Política audiovisual
24/10/2002, 19:28

Impasse entre Ancine e MinC chega a um ponto crítico

POR SAMUEL POSSEBON

É crescente o número de produtores audiovisuais que reclamam do impasse criado nesse final de governo entre Ancine e Ministério da Cultura em relação à aprovação dos projetos de incentivo audiovisual. Existem empresas dispostas a investir ainda no exercício fiscal de 2002, os projetos estão prontos mas não conseguem ser enquadrados nas políticas de incentivo. Segundo apurou este noticiário junto a diferentes fontes, a situação de impasse entre o MinC e a agência, que já vem de muito tempo, está ainda mais crítica porque não existe uma centralização nesse trabalho e nem vontade política do ministério de resolver as pendências em fim de mandato. O Ministério da Cultura, contudo, diz apenas que os projetos não estão sendo aprovados por conta da legislação eleitoral, que impede contratos firmados entre governo e entidades privadas em um período de três meses anterior às eleições. Garante que tudo estará normalizado após o segundo turno. Mas há quem aposte que o Ministério da Cultura já esteja limpando as gavetas.

Ancine complicada

Do ponto de vista da Ancine, a questão é também complicada. Primeiro porque parte de suas atribuições ainda precisa ser tranferida do MinC, o que precisaria ser feito por decreto presidencial. Nesse final de governo, qualquer coisa demora muito mais para sair da Casa Civil. Depois, porque há um conflito evidente entre produtores independentes, grandes produtores de cinema nacional e estúdios estrangeiros, conflito esse que se materializou em um grande mal estar entre Gustavo Dahl (presidente da Ancine) e Luiz Carlos Barreto em reunião realizada no dia 22 para discutir questões do mercado cinematográfico, envolvendo exibidores, distribuidores e produtores.
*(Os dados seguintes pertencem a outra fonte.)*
(** What the loop over the results of a frame appends: an object for each
    box that passes the test, and nothing else. *)
Lemma for_results_spec (results : list Result) :
  forall acc out,
    for_results results acc = inr out ->
    exists objs,
      out = (acc ++ objs)%list /\
      (forall o, In o objs ->
         exists result box, In result results /\ In box (boxes result) /\
           passes box = true /\ detected_object (names result) box = inr o) /\
      (forall result box, In result results -> In box (boxes result) -> passes box = true ->
         exists o, detected_object (names result) box = inr o /\ In o objs).
Proof.
  induction results as [|r rs IH]; intros acc out; simpl.
  - intros [= <-]. exists []. split; [now rewrite app_nil_r |]. split; [intros o [] | intros ? ? []].
  - destruct (for_boxes (names r) (boxes r) acc) as [e | d] eqn:Hb; [discriminate |].
    intros H. destruct (for_boxes_spec _ _ _ _ Hb) as (o1 & -> & HF).
    destruct (IH _ _ H) as (o2 & -> & Hsound & Hcomplete).
    exists (o1 ++ o2)%list. split; [now rewrite app_assoc |]. split.
    + intros o Hin. apply in_app_or in Hin. destruct Hin as [Hin | Hin].
      * destruct (Forall2_right _ _ _ _ HF Hin) as (box & Hbox & Ho).
        apply filter_In in Hbox. exists r, box. tauto.
      * destruct (Hsound o Hin) as (result & box & Hr & Hrest). exists result, box. tauto.
    + intros result box [<- | Hr] Hbox Hpass.
      * assert (Hin : In box (filter passes (boxes r))) by (apply filter_In; tauto).
        destruct (Forall2_left _ _ _ _ HF Hin) as (o & Ho & Hd).
        exists o. split; [assumption | apply in_or_app; now left].
      * destruct (Hcomplete result box Hr Hbox Hpass) as (o & Ho & Hin).
        exists o. split; [assumption | apply in_or_app; now right].
Qed.

End WorkerFacts.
Os produtores estão insatisfeitos com a Ancine, mas sabem que ela é a única ferramenta de que dispõem.
Mais que isso, segundo analistas ouvidos por esse noticiário, a Ancine precisa rapidamente se posicionar diante das perspectivas políticas para 2003. Trata-se de uma agência que se viabilizou graças ao trabalho do Gedic mas, sobretudo, ao apoio pessoal do presidente Fernando Henrique Cardoso. Não foi uma agência discutida pelo Congresso e que, portanto, tende a se enfraquecer no próximo governo petista, confirmando-se as tendências para o resultado do dia 27. Além disso, o programa de cultura do PT apresentado esta semana não dá ao cinema comercial o mesmo peso dado pela Política Nacional de Cinema estabelecida por FHC. Ainda não se sabe como ficará essa questão num futuro governo Lula.
E para piorar as coisas, a Ancine, que deveria ter passado para a esfera do Ministéro da Indústria, Comércio e Desenvolvimento em setembro, ficará sob a sombra da Casa Civil até o final do ano, para só então passar a ser subordinada a um novo órgão. Ou seja, começa 2003 sob a responsabilidade de um outro ministério, tendo que se adaptar a uma nova burocracia e sem saber qual será a política de governo a ser seguida.